## What the task asks
An exact reproduction of all the entries is the expected answer.

*** Opening of Data ***

(* ===== verification/_CoqProject ===== *)
-Q . S2P
Prelude.v
GoStrings.v
Utf8.v
Utf8Decode.v
JsonString.v
ByteStrings.v
Extract.v
ExtractBytes.v
Decode.v
JsonScan.v
JsonText.v
JsonComplete.v
JsonDecode.v
FlagParse.v
Main.v
EndToEnd.v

*** Close of Data ***

## Worked solution
(* ===== verification/_CoqProject ===== *)
-Q . S2P
Prelude.v
GoStrings.v
Utf8.v
Utf8Decode.v
JsonString.v
ByteStrings.v
Extract.v
ExtractBytes.v
Decode.v
JsonScan.v
JsonText.v
JsonComplete.v
JsonDecode.v
FlagParse.v
Main.v
EndToEnd.v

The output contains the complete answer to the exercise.